By the time I’d hauled everything up to my dorm room, sweat had dyed my shirt a deeper shade of indigo. My aching feet made me wince with every step I took. Mom took one last look at me, scanning me from head to toe with her shades lowered. She smirked again.
“Well,” she said, looking up at my dorm. “Don’t have sex without a condom.”
She hugged me one more time, then got into the rental car without another word. She started to pull away before I could even register whether to laugh, or to chase her down with the thousand questions still on my mind. We did this to one another, shocking each other to distract both of us from an impending ache. It worked, in a sense. I just stood in the empty parking space, noticing that the air was thick with the chatter of cicadas.

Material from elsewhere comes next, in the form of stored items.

(** What [finish_terminal_upgrade] does after the installation of a runtime on OpenWrt. *)
Definition finish_handoff (j : Journal) : UpM UpgradeOutcome :=
  let* marker := runtime_handoff_marker j in
  do* ensure_runtime_handoff_marker marker in
  let* completed := read_runtime_handoff_completion marker in
  if completed : bool then
    let* running := running_executable_sha256 in
    if negb (bool_decide (running = hm_sync_binary_sha256 marker)) then
      do* schedule_committed_runtime_handoff marker in
      mret Continue
    else finalize_completed_runtime_handoff (receipt j (bytes_of "succeeded"))
  else
    let* failure := read_runtime_handoff_failure marker in
    do* match failure with
        | None =>
            let* now := system_time in
            if runtime_handoff_timed_out marker now then record_runtime_handoff_failure marker "handoff_timeout"
            else mret tt
        | Some _ => mret tt
        end in
    let* failure := read_runtime_handoff_failure marker in
    match failure with
    | Some failure =>
        do* finalize_failed_runtime_handoff j marker failure (fun j => receipt j (bytes_of "failed")) in
        do* schedule_committed_runtime_handoff marker in
        mret Continue
    | None => begin_runtime_handoff marker (schedule_committed_runtime_handoff marker)
    end.

Definition finish_terminal_upgrade (j : Journal) : UpM UpgradeOutcome :=
  if openwrt && in_phase j "succeeded" && bool_decide (component (jb_target (jn_job j)) = bytes_of "runtime")
  then finish_handoff j
  else finalize_terminal_journal j (receipt j (jn_phase j)).

(** ** The catalog *)

Definition verify_catalog_signature (catalog signature : UpPath) : UpM bool :=
  let* ran := attempt (output (bytes_of "usign")
                [ bytes_of "-V"; bytes_of "-p"; path_text CatalogPub; bytes_of "-m"; path_text catalog;
                  bytes_of "-x"; path_text signature ]) in
  mret (match ran with Ok o => co_success o | Err _ => false end).

(** A recorded sequence that cannot be read counts as 0. *)
Definition recorded_sequence : UpM Z :=
  let* text := attempt (read_to_string CatalogSequence) in
  mret (match text with Ok text => default 0 (parse_u64 text) | Err _ => 0 end).

Definition validate_catalog_sequence (value : V) : UpM Z :=
  let* sequence := lift (ok_or (json_u64 (json_key value (bytes_of "sequence"))) (said "catalog_sequence_missing")) in
  let* previous := recorded_sequence in
  do* lift (demand (negb ((sequence <? previous)
                          || negb (bool_decide (json_u64 (json_key value (bytes_of "schema_version")) = Some 1))
                          || negb (bool_decide (json_str (json_key value (bytes_of "channel")) = Some (bytes_of "stable")))))
              "catalog_rollback_or_invalid_schema") in
  mret sequence.

(** The steps of [cached_catalog] that end in [None] are errors here. *)
Definition cached_steps (now : Z) : UpM V :=
  let* text := read_to_string CatalogCheckedAt in
  let* checked_at := lift (ok_or (parse_u64 text) []) in
  do* lift (if catalog_cache_fresh checked_at now then Ok tt else Err []) in
  let* verified := verify_catalog_signature CatalogJson CatalogSig in
  do* lift (if verified : bool then Ok tt else Err []) in
  let* value := read_bounded_json parse_json CatalogJson (4 * 1024 * 1024) in
  let* sequence := validate_catalog_sequence value in
  let* text := read_to_string CatalogSequence in
  let* recorded := lift (ok_or (parse_u64 text) []) in
  do* lift (if sequence =? recorded then Ok tt else Err []) in
  mret value.
Definition cached_catalog (now : Z) : UpM (option V) :=
  let* r := attempt (cached_steps now) in
  mret (match r with Ok value => Some value | Err _ => None end).

(** The attempts that remain, from the given one on. *)
Fixpoint catalog_attempts (more : nat) (attempt nonce : Z) : UpM bool :=
  match more with
  | O => mret false
  | S more =>
      do* fetch (catalog_ref_attempt_url process_id nonce attempt) DownloadRef (64 * 1024) in
      let* reference := read_bounded_json parse_json DownloadRef (64 * 1024) in
      let sha := json_str (json_key (json_key reference (bytes_of "object")) (bytes_of "sha")) in
      let* commit := lift (ok_or (match sha with
                                  | Some value => if git_object_id value then Some value else None
                                  | None => None
                                  end) (said "catalog_ref_invalid_commit")) in
      let '(catalog_url, signature_url) := catalog_attempt_urls commit process_id nonce attempt in
      do* fetch catalog_url DownloadJson (4 * 1024 * 1024) in
      do* fetch signature_url DownloadSig 4096 in
      let* verified := verify_catalog_signature DownloadJson DownloadSig in
      if verified : bool then mret true
      else
        do* (if attempt <? Z.of_nat CATALOG_FETCH_ATTEMPTS then modify sleep_second else mret tt) in
        catalog_attempts more (attempt + 1) nonce
  end.

Definition publish_catalog (now : Z) : UpM V :=
  let* value := read_bounded_json parse_json DownloadJson (4 * 1024 * 1024) in
  let* sequence := validate_catalog_sequence value in
  let* bytes := read_bounded DownloadJson (4 * 1024 * 1024) in
  do* atomic_bytes CatalogJson bytes 384 in
  let* signature := read_bounded DownloadSig 4096 in
  do* atomic_bytes CatalogSig signature 384 in
  do* atomic_bytes CatalogSequence (decimal sequence) 384 in
  do* atomic_bytes CatalogCheckedAt (decimal now) 384 in
  mret value.

(** [CATALOG_KEY] is a file of the repository, an argument here. *)
Definition catalog (CATALOG_KEY : list Z) : UpM V :=
  do* https_client in
  do* atomic_bytes CatalogPub CATALOG_KEY 384 in
  let* now := system_time in
  let* cached := cached_catalog now in
  match cached with
  | Some value => mret value
  | None =>
      let* nonce := system_nanos in
      let* verified := catalog_attempts CATALOG_FETCH_ATTEMPTS 1 nonce in
      do* lift (demand verified "stage=catalog_signature error_code=signature_verification_failed") in
      publish_catalog now
  end.

(** ** Targets *)

Definition is_core (name : Text) : bool := bool_decide (name = bytes_of "core").

Definition current (name : Text) : UpM Text :=
  if is_core name then
    let* o := output (manager openwrt) [bytes_of "status"] in
    do* lift (demand (co_success o) "core_status_failed") in
    let* status := lift (ok_or (parse_json (co_stdout o)) (said "json")) in
    mret (default (bytes_of "uninstalled") (json_str (json_key status (bytes_of "current_version"))))
  else if openwrt then
    let* o := output (bytes_of "apk") [bytes_of "list"; bytes_of "--installed"; bytes_of "candy-client"] in
    do* lift (demand (co_success o) "runtime_status_failed") in
    let* text := lift (ok_or (from_utf8 (co_stdout o)) (said "invalid utf-8 sequence")) in
    lift (ok_or (openwrt_runtime_version text) (said "runtime_version_missing"))
  else
    let* text := read_to_string RuntimeRelease in
    mret (trim text).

It hadn’t occurred to me how much I would miss her until she was already gone.
* * *
ALONE IN MY new room for the first time all day, I put my sore feet back down and slowly took off my boots. I unbuttoned my ridiculous shirt, prying the cloying fabric from my skin. I peeled off my jeans, balled them up, and threw them into the corner. The damp clothes soaked up dust and cobwebs. I’d need to do something about that dust.
Digging through my suitcases, I put on the first tank top and pair of shorts I could find, then started unpacking my books. When I got t
o my worn paperback of Michael Cunningham’s The Hours, I sat down again and turned to the scene where a character walks past the arch in Washington Square Park. Going to my classes at NYU would’ve meant passing through that park nearly every day.
I didn’t just feel far away from the city now, I felt small. I felt estranged. I put the novel down and headed for the door and, I swear, by the time I crossed its threshold, my bare dorm room had played a trick on me.
On the other side of that door was a boy—one who hadn’t really spoken or introduced himself to other students all day; one who could’ve made up any new self he wanted—yet who was somehow the mirror image of the pin-striped and paisleyed Saeed who’d arrived that morning. He was from Lewisville—Oh, not Louisville, we say Lewisville… it’s, uh, it’s just north of Dallas… haha, I guess… I don’t know, it’s just a suburb, nothing special. He wasn’t quite sure how to explain his being in Kentucky. He didn’t have a story yet. He was the speech and debate scholarship student who found himself stuttering for the first time in his life and mangling his hellos. His hands were shoved deep down in his pockets whenever he talked, like if he dug deep enough maybe he’d find his bearings. When a girl who said she was from LaRue County pointed out the twin birthmarks on his shoulders—one darker, one lighter—Saeed offered up an embarrassed smile and a mumbled excuse about cobwebs and needing to find a broom. And if, by chance, you asked him if he thought that girl was hot, he wouldn’t give you a clear answer one way or another. He would just rush on to the next sentence and ask where you were from.
It just happened. I met one guy who lived down the hall from me and that guy’s roommate and another guy who lived on the floor just below mine and then my roommate—the six-foot-four son of a tobacco farmer who’d never been outside the state of Kentucky—and I closeted myself again. No one shoved me back in there. Maybe I’d just been standing in the doorway of that dusty closet, tripped, and somehow fell back inside.